» Je vous dirai donc mes souvenirs tels que je les retrouverai dans ma mémoire.
» Resté seul de sa famille en 93, protégé qu’il était sans doute par sa jeunesse, mon père dut vivre obscur et céder au gouvernement de son époque. La Bretagne tranquille, il prit les armes pour servir la France, et lorsque les princes de la maison de Bourbon vinrent en 1814 relever l’espoir des anciennes familles, le colonel Mormant, déjà vétéran de la vieille armée, quoiqu’il eût trente ans à peine, paré de son titre de marquis, qu’il reprenait en même temps que ses vieilles armoiries, reçut à la cour l’accueil le plus flatteur.
» Ce retour des Bourbons, cet accueil inespéré, qui promettaient à mon père un prompt avancement, et par conséquent un brillant avenir, ne lui firent point oublier les promesses qu’il avait faites avant la campagne de 1814. Il demanda un congé, revint en Bretagne, et retrouva la jeune fille noble et pauvre à laquelle lui-même, il avait, un an auparavant, engagé sa foi.
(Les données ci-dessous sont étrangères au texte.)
(** * llm_image_tag: a shallow embedding of the plugin and its specification

    The development follows [plugins/llm_image_tag/llm_image_tag.py].

    Python values are modelled by the type [pyval]; a Python [str] is a
    list of Unicode code points.  Code that can raise returns a [result];
    code that touches the results directory, the log or standard output
    runs in the state-and-exception monad [M].

    What the interpreter supplies and the plugin does not define is a
    parameter of the development ([PyRuntime]): the Unicode character
    database above U+00FF, the conversion of a decimal literal into a
    binary float, and the limit on the length of integer literals.  The
    Latin-1 part of the character database (U+0000..U+00FF) is spelled
    out.  Recursion depth and memory are taken to be unbounded. *)

From stdpp Require Import base numbers list option strings gmap.
From Stdlib Require Import DecimalString.
From Stdlib Require DecimalPos DecimalZ.

Set Default Proof Using "Type".
Set Warnings "-register-all".

(** ** Strings *)

(** A character is its code point; a string is the list of its
    characters. *)
Abbreviation char := N.
Abbreviation str := (list N).

(** [u "abc"] is the Python string with the code points of the ASCII
    literal; [q] also turns every apostrophe into a double quote, so that
    texts with double quotes can be written down. *)
Fixpoint u (s : string) : str :=
  match s with
  | EmptyString => []
  | String a s' => Ascii.N_of_ascii a :: u s'
  end.

Definition q (s : string) : str :=
  map (λ c, if (c =? 39)%N then 34%N else c) (u s).

Definition in_range (lo hi c : N) : bool := ((lo <=? c) && (c <=? hi))%N.

Definition is_ascii_digit (c : char) : bool := in_range 48 57 c.
Definition is_ascii_upper (c : char) : bool := in_range 65 90 c.
Definition is_ascii_lower (c : char) : bool := in_range 97 122 c.

(** The Latin-1 rows of the character database, as CPython reports them
    ([str.isspace], [str.isalnum], [str.isprintable], [str.lower]). *)
Definition latin1_isspace (c : char) : bool :=
  in_range 9 13 c || in_range 28 32 c || (c =? 133)%N || (c =? 160)%N.

Definition latin1_isalnum (c : char) : bool :=
  is_ascii_digit c || is_ascii_upper c || is_ascii_lower c
  || (c =? 170)%N || in_range 178 179 c || (c =? 181)%N
  || in_range 185 186 c || in_range 188 190 c
  || in_range 192 214 c || in_range 216 246 c || in_range 248 255 c.

Definition latin1_isprintable (c : char) : bool :=
  in_range 32 126 c || in_range 161 172 c || in_range 174 255 c.

Definition latin1_lower (c : char) : char :=
  if is_ascii_upper c || in_range 192 214 c || in_range 216 222 c
  then (c + 32)%N else c.

(** ** Exceptions *)

Inductive exn_kind :=
  | ValueError | TypeError | AttributeError | KeyError | IndexError
  | OverflowError | OSError | RuntimeError | RecursionError
  | JSONDecodeError.

(** An exception is its class and [str(e)].  Every class above derives
    from [Exception], so [except Exception] catches all of them. *)
Record exn := Exn { exn_class : exn_kind; exn_str : str }.

Inductive result (A : Type) :=
  | Ok (a : A)
  | Raise (e : exn).
Arguments Ok {A} a.
Arguments Raise {A} e.

#[global] Instance result_ret : MRet result := λ A a, Ok a.
#[global] Instance result_bind : MBind result := λ A B f m,
  match m with
  | Ok a => f a
  | Raise e => Raise e
  end.

#[global] Instance result_fmap : FMap result := λ A B f m,
  match m with
  | Ok a => Ok (f a)
  | Raise e => Raise e
  end.

(** [try: body / except Exception as e: handler e] *)
Definition try_except {A} (body : result A) (handler : exn → result A) : result A :=
  match body with
  | Ok a => Ok a
  | Raise e => handler e
  end.

Definition raises {A} (r : result A) : bool :=
  match r with Ok _ => false | Raise _ => true end.

(** ** Python values *)

(** A float is known by what the plugin can observe of it: its [repr],
    whether it is non-zero, and its truncation to an integer (absent for
    infinities and NaN). *)
Record pyfloat := PyFloat {
  float_repr : str;
  float_nonzero : bool;
  float_trunc : option Z;
}.

Inductive pyval :=
  | PNone
  | PBool (b : bool)
  | PInt (z : Z)
  | PFloat (f : pyfloat)
  | PStr (s : str)
  | PList (l : list pyval)
  | PDict (d : list (str * pyval)).

(** The interpreter's side of the model. *)
Record PyRuntime := {
  (** character database, consulted for code points above U+00FF *)
  hi_isspace : char → bool;
  hi_isalnum : char → bool;
  hi_isprintable : char → bool;
  hi_decimal : char → option N;
  (** full lowercase mapping of a code point above U+00FF standing
      between the given left and right contexts (the context matters for
      U+03A3 only) *)
  hi_lower : str → char → str → str;
  (** no lowercase mapping yields an ASCII capital *)
  hi_lower_no_capital :
    ∀ pre c post d, d ∈ hi_lower pre c post → is_ascii_upper d = false;
  (** [float(literal)] for a literal of Python's float grammar *)
  float_of_literal : str → pyfloat;
  (** [sys.get_int_max_str_digits()]; 0 switches the limit off *)
  int_max_str_digits : nat;
  (** [os.path.join] of the platform, for two components *)
  os_path_join : str → str → str;
}.

(** [posixpath.join] *)
Definition posix_join (a b : str) : str :=
  if bool_decide (head b = Some 47%N) then b
  else if bool_decide (a = []) || bool_decide (last a = Some 47%N) then a ++ b
  else a ++ [47%N] ++ b.

(** A POSIX runtime whose character database ends at U+00FF.  It serves
    to evaluate the model on Latin-1 inputs without floats. *)
Definition no_float : pyfloat :=
  {| float_repr := u "nan"; float_nonzero := true; float_trunc := None |}.

Program Definition latin1_runtime : PyRuntime := {|
  hi_isspace := λ _, false;
  hi_isalnum := λ _, false;
  hi_isprintable := λ _, false;
  hi_decimal := λ _, None;
  hi_lower := λ _ c _, if is_ascii_upper c then [] else [c];
  float_of_literal := λ _, no_float;
  int_max_str_digits := 4300;
  os_path_join := posix_join;
|}.
Next Obligation.
  intros pre c post d H. simpl in H. destruct (is_ascii_upper c) eqn:E.
  - by apply elem_of_nil in H.
  - apply list_elem_of_singleton in H. by subst.
Qed.
(* ===== verification/Prelude.v ===== *)
(** * agent-kernel: a verification library

    A model of the kernel of [agent_kernel] (src/agent_kernel/), translated from
    its Python sources, with the theorems that make it correct.

    ** The program

    A _run_ is owned by a run actor, which appends what happens to an event
    log, projects a decision state from that log, and takes decision rounds.
    A round runs one _turn_ of the turn engine: snapshot of capabilities,
    admission, dispatch policy, reservation of an idempotency key in the dedupe
    store, execution.  Failures go to the recovery gate, which plans,
    compensates or escalates.  The stores behind these ports are in memory or
    in SQLite; a reconciler compares log and dedupe store.  A registry of tasks
    with its own journal and watchdog sits beside them.

    ** How it is modelled

    Python's effects are explicit.  A method is a computation [M S A]: from a
    state it yields an [outcome], a value or an exception, and the state after;
    an exception keeps the changes made before it.  A component that shares an
    object with another runs on that part of the state with [zoom].  A
    collaborator that is injected, or that is not in the repository's own
    sources, is a parameter; where a theorem relies on it, the contract is a
    type class (or a named hypothesis), and the in-memory and SQLite
    implementations discharge the class.  A [dict] whose order is observed is
    an association list, else a finite map; [str] is restricted to code points
    below 256; [int] is unbounded, as in Python; [float] is IEEE binary64
    ([SpecFloat]); JSON-like values are [pyval].  Clocks, random jitter and
    generated ids are arguments or readings of the environment.

    ** The files, bottom up

    - [Prelude]: exceptions, [outcome], [M] with its weakest-precondition
      rules [wp] and the hint database of the same name, ordered dictionaries.
    - [PyStr], [PyFloat], [Python], [Sha256]: the parts of the standard library
      the sources call: [str] methods, [float(str)], [repr] and [math.isfinite],
      [json.dumps], [hashlib.sha256]; [PyJson]: [json.loads].
    - [Contracts]: the DTOs of kernel/contracts.py.
    - [FailureEvidence]: kernel/failure_evidence.py.
    - [DedupeStore]: kernel/dedupe_store.py; the class [DedupeStoreLaws] says that
      each operation refines a step of an abstract ledger.
    - [HostPolicy]: kernel/remote_service_policy.py and the host-kind resolution
      of turn_engine.py and minimal_runtime.py.
    - [Scripts]: the wrapper and the registry of kernel/cognitive/script_runtime.py
      and script_runtime_registry.py.
    - [RemoteVerifier]: kernel/remote_service_verifier.py.
    - [IdempotencyKey], [CapabilitySnapshot]: kernel/idempotency_key_policy.py,
      kernel/capability_snapshot.py.
    - [Cognition]: kernel/reasoning_loop.py and kernel/cognitive/context_port.py,
      output_parser.py, inference_activity.py and the shared part of
      llm_gateway.py.
    - [TurnEngine], [TurnPhases]: kernel/turn_engine.py, its data and helpers, and
      its phases and dispatcher; [TurnSafety]: the contract of each phase and of
      a whole turn; [TurnConcurrency]: any number of turns interleaved at their
      [await] points, with restarts, cancellations and other users of the store;
      [TurnLinks]: what the executor call of a turn has to do with the input.
    - [RetryExecutor]: kernel/retry_executor.py and the transient errors of
      contracts.py.
    - [EventLog], [Projection], [Admission]: the event log, the decision
      projection and its cache, the static admission gate and the executors of
      kernel/minimal_runtime.py.
    - [ReplayFidelity]: kernel/replay_fidelity.py.
    - [CapabilityResolver]: kernel/capability_snapshot_resolver.py.
    - [SnapshotAdmission]: kernel/admission/.
    - [TaskRegistry]: kernel/task_manager/.
    - [Sqlite]: connections, transactions, failing statements and other writers;
      what it means for an operation to be [atomic] or [serializable].
    - [DecisionDeduper], [SqliteDedupeStore], [SqliteEventLog], [ColocatedBundle]:
      kernel/persistence/sqlite_decision_deduper.py, sqlite_dedupe_store.py,
      sqlite_event_log.py, sqlite_colocated_bundle.py.
    - [ProjectionCache]: kernel/persistence/sqlite_projection_cache.py.
    - [RecordStores]: kernel/persistence/sqlite_turn_intent_log.py,
      sqlite_recovery_outcome_store.py, sqlite_task_view_log.py and the in-memory
      recovery outcomes of minimal_runtime.py.
    - [Postgres]: PostgreSQL transactions at READ COMMITTED among other sessions,
      and what it means for an operation to be one step of them ([linear]);
      [PgDedupeStore], [PgEventLog], [PgStores]: kernel/persistence/
      pg_dedupe_store.py, pg_event_log.py, pg_circuit_breaker_store.py and
      pg_recovery_outcome_store.py.
    - [SchemaMigration], [TableMigration]: kernel/persistence/
      event_schema_migration.py and migrations.py.
    - [Reconciler]: kernel/persistence/consistency.py and
      dispatch_outbox_reconciler.py.
    - [RecoveryPlanner]: kernel/recovery/planner.py and mode_registry.py.
    - [RunActor], [RunActorSafety]: substrate/temporal/run_actor_workflow.py and
      kernel/peer_auth.py, the definitions and what they do.
    - [Heartbeat]: runtime/heartbeat.py, runtime/health.py and
      runtime/drain_coordinator.py.
    - [FacadeAdapters]: adapters/facade/workflow_gateway_adapter.py,
      adapters/agent_core/context_adapter.py and checkpoint_adapter.py.
    - [Facade]: adapters/facade/kernel_facade.py, the platform's entry point over
      a workflow gateway; [FacadeTrace]: several facades over one event log;
      [FacadeSafety]: what one facade promises.
    - [KindRegistries]: kernel/event_registry.py, action_type_registry.py,
      failure_code_registry.py and failure_mappings.py.
    - [LocalSubstrate], [LocalSafety]: substrate/local/adaptor.py, the gateway
      that runs the actors in the process, with the dependency registry of
      run_actor_workflow.py; what it promises over any interleaving.
    - [CompensationRegistry], [CircuitBreaker], [RecoveryGate]:
      kernel/recovery/compensation_registry.py, the circuit-breaker store and
      probe, kernel/recovery/gate.py and reflection_builder.py.
    - [BranchHealth]: kernel/branch_monitor.py.
    - [RetainingLog]: the logs that release none of a set of runs, an interface.
    - [TemporalGateway]: substrate/temporal/gateway.py, activity_gateway.py and
      what adaptor.py makes of them.
    - [EventExport]: kernel/event_export.py; the exporting log is a lawful log, so
      what holds over any lawful log holds where commits are exported.
    - [KernelRuntime]: runtime/kernel_runtime.py on the local substrate, and what
      facade, gateway, actor and engine promise together.

    A definition has the name of the Python function, method, class or constant
    it translates, inside a Module of the class's name where two would collide;
    fields carry a short prefix.

    ** What the theorems show

    - Dispatch: the executor is entered at most once per idempotency key, and on
      an available store at most once per (run, action, offset), over any
      interleaving ([TurnConcurrency]); what one turn returns, raises and leaves
      in the ledger ([TurnSafety]); each dedupe store is the abstract ledger, whose
      records only move forward ([DedupeStore], [SqliteDedupeStore],
      [PgDedupeStore]); the atomic
      dispatch of the colocated bundle writes both stores or neither.  A turn
      replayed after a crash does not execute again ([ReplayFidelity]); an
      executor that retries stays within its attempts and delays
      ([RetryExecutor]); a wrapped script runs at most once, what its duplicates
      are told and which runtime it is routed to ([Scripts]).
    - The run: the cached projection is the fold of the history, well formed, and
      insensitive to the order of operational events ([Projection]), also where it
      is seeded from a stored snapshot ([ProjectionCache]); the
      logs number and return what was appended ([EventLog], [SqliteEventLog],
      [PgEventLog]), in PostgreSQL among transactions that overlap, and a stored
      payload is decoded to what was encoded ([PyJson]);
      migration ends along a shortest chain ([SchemaMigration]), and the tables
      are brought up to date once ([TableMigration]); a decision round
      is claimed once and leaves its outcome and recovery commits, a signal is
      one commit and never a turn ([RunActorSafety]).
    - Admission: what the two gates decide, that the engine's blocks are among
      admission's, the grant round trip, the rate limit in every window.
    - Recovery: the decisions of the gate, the circuit breaker over time, at most
      one execution of a compensation per key, the plan round trip, what the
      reconciler repairs and what it cannot see.
    - Tasks: the registry's invariant, the replay of its journal, the watchdog.
    - Liveness of runs: a sweep reports each overdue run once until it makes
      progress; the signal makes a stuck run ready, and only the first has an
      effect ([Heartbeat]).
    - The facade: instances that share a log converge on what it says about the
      stages, branches and gates of a run, and what becomes of them when their
      callers break the discipline of the trace ([FacadeTrace]); an instance keeps at
      most its limit of runs, forwards an approval once, and derives the review
      state from the gates ([FacadeSafety]); a checkpoint id is read back as the
      run and offset it was made of ([FacadeAdapters]).
    - The local substrate: a query returns the replay of a prefix of the run's
      history, a signal that was taken is seen by the next query, a turn key is
      executed once while its result is cached ([LocalSafety]).
    - The Temporal gateway: it acts on the server as on a map from run ids to
      workflows, and the run id it tells for a child leads to no workflow, so that
      the child stays as it was started ([TemporalGateway]).
    - The model: the actions the parsers make of an output, how often a provider
      that limits its rate is called, and a whole cycle over the deterministic
      gateway ([Cognition]).
    - Kinds and checks: which kinds the registries know and leave out, what a
      batch of failure codes answers ([KindRegistries]), which branches are
      reported ([BranchHealth]), which scenarios pass ([RemoteVerifier]).
    - Export: the trace the sink has of a run summarises a prefix of its history,
      all of it where no export waits ([EventExport]).
    - Records: what the tables of turn intents, recovery outcomes and task views
      answer after any writes ([RecordStores]).
    - The whole: the executor is entered only for an action that was resolved,
      snapshotted and admitted, in strict mode only with a declared bundle; a
      run cancelled through the facade stays aborted ([KernelRuntime]).

    ** Fuel and bounds

    Loops over lists are structural.  [SchemaMigration]'s search runs on
    2 + (number of edges) rounds and its path reconstruction on the number of
    discovered versions; [migrate_shortest] proves both enough.  In [Sha256] the
    fuel is the length of the padded message, 64 times the number of blocks; the
    decoder of [PyJson] has more fuel than the text has characters, and
    [json_loads_total] proves it enough; in
    [PyFloat] the searches of [repr] are bounded by the digits and the exponent
    range of a binary64 number.

    ** Assumptions

    Each method that the sources run under a lock, or without an [await] that
    suspends, is one step.  The clauses [except A, B:] are read as Python 3.14
    reads them.  The SQLite model assumes serialised writers, statements that
    either happen or fail, and snapshot reads.  The PostgreSQL model assumes
    that other sessions respect row locks and the advisory lock of a run, append
    to the ends of streams under numbers they drew themselves, before or after,
    and delete no dedupe record; a cancelled operation is not considered there.
    What the driver makes of a dictionary bound to a JSONB column is the type
    codec of the pool, a parameter that may refuse; the pool of the sources has
    none.  The laws of [EventLogLaws],
    [DedupeStoreLaws], [DecisionDeduperLaws] and the circuit-breaker store are
    assumed of an arbitrary store, and proved of the ones modelled.  In a
    network of facades a rebuild is one step, since the logs of the repository
    do not suspend in [load]; no signal or append is lost, and the log releases no
    run.  That the callers open a stage or branch once over all the instances,
    mark it after its opening is logged and pass no empty failure code is not
    part of a step but asked by the theorems that need it.  Over the projection snapshots the log outlives the process and other
    processes only delete rows; the record stores are used over a connection
    of their own, whose statements do not fail, except where a theorem says
    otherwise. In the local substrate a start-up task runs to its end when
    the event loop runs it, since the logs of the repository do not suspend;
    the process has one adaptor, so that the bundle that a workflow resolves
    is its gateway's; the log retains the histories of the runs in use (the class
    [RetainingLog], proved of the SQLite log, and of the in-memory one for no
    more runs than it keeps).  Of a Temporal client [TemporalClientLaws] says
    that a call that returns took one effect on the workflow of its id.  A table
    migration runs on a connection that no other writer uses.

    ** Not modelled

    Logging, metrics, tracing and observability hooks, whose results the sources
    ignore; PRAGMAs, connection pools, schema statements and closing of
    databases; the bridge that runs the PostgreSQL driver; the HTTP service, the
    Kafka exporter, the runner, session and tool adapters and the vendor
    gateways, which are I/O over third-party packages or their objects; the
    processes and threads that run scripts; the worker of the Temporal substrate
    and its embedded server; configuration values and entry points; the manifest
    and health documents of the facade and its pass-through calls to a task view
    log; the vendored Temporal SDK under external/, of which the run actor's and
    the gateway's uses are parameters; background tasks that repeat a modelled
    step. *)

From Stdlib Require Export ZArith Lia.
From stdpp Require Export base gmap strings list pretty sorting.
Pendant quelques jours, le vieux château se ranima donc aux fêtes du mariage. La gloire militaire de l’Empire ajoutait un nouvel éclat aux vestiges de la vieille monarchie; le cœur féodal s’enorgueillissait de supporter les croix données par le poétique et national usurpateur. Tout présageait aux jeunes époux un avenir riche comme le passé, et l’on ne savait pas quel bonheur leur souhaiter que la réalité ne dût dépasser.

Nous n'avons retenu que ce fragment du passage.